What most people don’t know about CDSJ: There’s a misconception that CDSJ is just for minority students. The fact is, CDSJ is open to anyone who wants to connect with other students, and anyone who wants to talk to someone who really cares.
How does CDSJ build leadership skills: I participated in ROTC in high school, so I believe I had a good foundation for leadership. But CDSJ is helping me to round out my leadership skills through the peer mentoring program. I have to reach out to mentees if I want to help them be more successful. I have to be open and thoughtful to their needs. I’m learning that what’s right for one might not be right for someone else.
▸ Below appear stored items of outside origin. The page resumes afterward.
(** ** A concrete graph

Nodes [0 .. n-1] given by a list of edges, to evaluate the definitions on. *)

Definition edge_list_graph (n : nat) (es : list (nat * nat)) :
  GraphConnections nat nat := {|
  node_weights := seq 0 n;
  neighbors_directed i d :=
    match d with
    | Outgoing => map snd (filter (λ e, e.1 = i) es)
    | Incoming => map fst (filter (λ e, e.2 = i) es)
    end;
  get_node_by_index i := i;
  get_node_key i := i;
  get_node_index i := i;
|}.

Lemma edge_list_graph_ok n es :
  Forall (λ e, e.1 < n ∧ e.2 < n) es → GraphConnectionsOk (edge_list_graph n es).
Proof.
  intros Hes. rewrite Forall_forall in Hes. split; cbn; [done| |done|].
  - intros i d j _ Hj. apply elem_of_seq.
    destruct d; apply list_elem_of_fmap in Hj as (e & -> & He);
      apply list_elem_of_filter in He as [_ He]; specialize (Hes e He); lia.
  - intros i j _ _. rewrite !list_elem_of_fmap. split.
    + intros ([a b] & -> & [? ?]%list_elem_of_filter). cbn in *. subst.
      exists (i, b). by rewrite list_elem_of_filter.
    + intros ([a b] & -> & [? ?]%list_elem_of_filter). cbn in *. subst.
      exists (a, j). by rewrite list_elem_of_filter.
Qed.

(** A cycle 0 - 1 - 2 that node 3 depends on, and the isolated node 4. *)
Definition sample_graph : GraphConnections nat nat :=
  edge_list_graph 5 [(0, 1); (1, 2); (2, 0); (3, 0)].

Lemma sample_graph_ok : GraphConnectionsOk sample_graph.
Proof. apply edge_list_graph_ok. repeat constructor. Qed.

Example traverse_deep_sample :
  @deep_dependencies_of _ _ _ _ sample_graph 3 = [0; 1; 2] ∧
  @deep_dependents_of _ _ _ _ sample_graph 0 = [2; 3; 1; 0] ∧
  @deep_dependencies_of _ _ _ _ sample_graph 4 = [].
Proof. vm_compute. repeat split. Qed.

Lemma traverse_deep_correct_witness :
  ∃ ks, @traverse_deep_fuel _ _ _ _ sample_graph
          (@traverse_fuel _ _ sample_graph) 3 false = Some ks ∧ NoDup ks.
Proof.
  destruct (@traverse_deep_correct _ _ _ _ sample_graph sample_graph_ok 3 false)
    as (ks & Hks & Hnd & _).
  - apply elem_of_seq. lia.
  - exists ks. split; [exact Hks|exact Hnd].
Defined.
(** The value of a key after merging. *)
Lemma merge_index_map_get base next strategy index k :
  index_map_ok base → index_map_ok next →
  index_get (merge_index_map base next strategy index) k =
  match strategy with
  | MergeAppend =>
      match index_get next k with Some v => Some v | None => index_get base k end
  | MergePrepend =>
      match index_get base k with Some v => Some v | None => index_get next k end
  | MergePreserve => if decide (index = 0%nat) then index_get next k else index_get base k
  | MergeReplace => index_get next k
  end.
Proof.
  intros Hb Hn. destruct strategy; cbn [merge_index_map]; [| |by case_decide|done].
  - destruct next as [|e next]; [done|]. rewrite !index_extend_get by done. cbn.
    by destruct (index_get base k).
  - destruct next as [|e next]; [by cbn; destruct (index_get base k)|].
    rewrite !index_extend_get by done. by destruct (index_get base k), (index_get (e :: next) k).
Qed.
End IndexMaps.

(** ** Round trips *)

(** A path that was parsed may be refused when it is read again: the leading [./] that
    hides the exclamation mark is gone. *)
Lemma FilePath_parse_twice : ∃ path,
  FilePath_parse "./!a" = Ok path ∧ is_ok (FilePath_parse path) = false.
Proof. by exists "!a". Qed.

(** The fields of a [GlobInput] in its serialized form: [cache] is skipped if it is
    false, and true if it is missing. *)
Definition GlobInput_serialize (input : GlobInput) : GlobPath * option bool :=
  (glin_glob input, if glin_cache input then Some true else None).

Definition GlobInput_deserialize (fields : GlobPath * option bool) : GlobInput :=
  mkGlobInput fields.1 (default true fields.2).

(** So [cache: false] is lost, and everything else is kept. *)
Lemma GlobInput_serde input :
  GlobInput_deserialize (GlobInput_serialize input) = input ↔ glin_cache input = true.
Proof. by destruct input as [glob []]. Qed.

(** What an argument was parsed from is what it is printed as. *)
Lemma TaskArg_new_value s : TaskArg_get_value (TaskArg_new s) = s.
Proof. unfold TaskArg_new. by destruct (List.find _ _) as [[]|]. Qed.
Was I trained to be a peer mentor: Absolutely! We learn about different aspects of mentoring, like how to engage our mentees and how help them follow the path that’s best for them. We also discuss cultural and gender sensitivities so we can understand different perspectives.
How did my GO experience change me: I spent a semester in Costa Rica, where I tutored and helped kids learn English. It was so inspiring! Study abroad not only gives you opportunities to expand your networks, but it helps you see where you fit in this big wide world.
What’s the best thing about Susquehanna: You have options! For a school our size, that’s very unusual. Here you design your own major if you want. You have opportunities to participate in a variety of clubs and activities and everyone is really involved. All of these things help you become the best version of yourself.
Christopher Rodriquez '15
Englewood, N.J. | Dwight-Englewood School
Major: Creative Writing
Clubs/activities: SU Slam Poetry Club, RiverCraft Literary Magazine, CDSJ peer mentor
Post graduation plans: Graduate school before pursuing a career as a novelist or short-story writer
Why I connected with CDSJ: I wanted a job on campus that meant something. Mrs. Richards from the Admissions office introduced me to Ms. Hinton at the beginning of my sophomore year. They were literally standing in front of my house! Mrs. Hinton was so welcoming. I connected with her right away.
The most rewarding part of being a peer mentor: It’s amazing to see students change over time and start to come into their own. I feel I learn something from each of them as well. As I share my experiences – and hopefully give them a little advice – I affirm my own choices and what I’ve learned.
What I want my mentees to know: They can trust me. It’s natural for new students to be skeptical of peer mentors, but we’re not here to talk down to them. We’re here to share what we know and offer support. I’ve found that eventually we become friends, and then my job is just to be a guidepost.
What does it mean to be a leader: As a leader, you don’t need to have complete control. There’s a lot of give and take.
What all students should know about CDSJ: This office will point you towards the opportunities that will make you a better student, whether it’s developing stronger study habits or using the resources of places like the Center for Academic Achievement or the Writing Center. It will also help you better enjoy your time here.
What surprised me most about Susquehanna: This place is so people-driven! The aspect of community makes it easy for you to feel at home and develop into your own person, both academically and socially.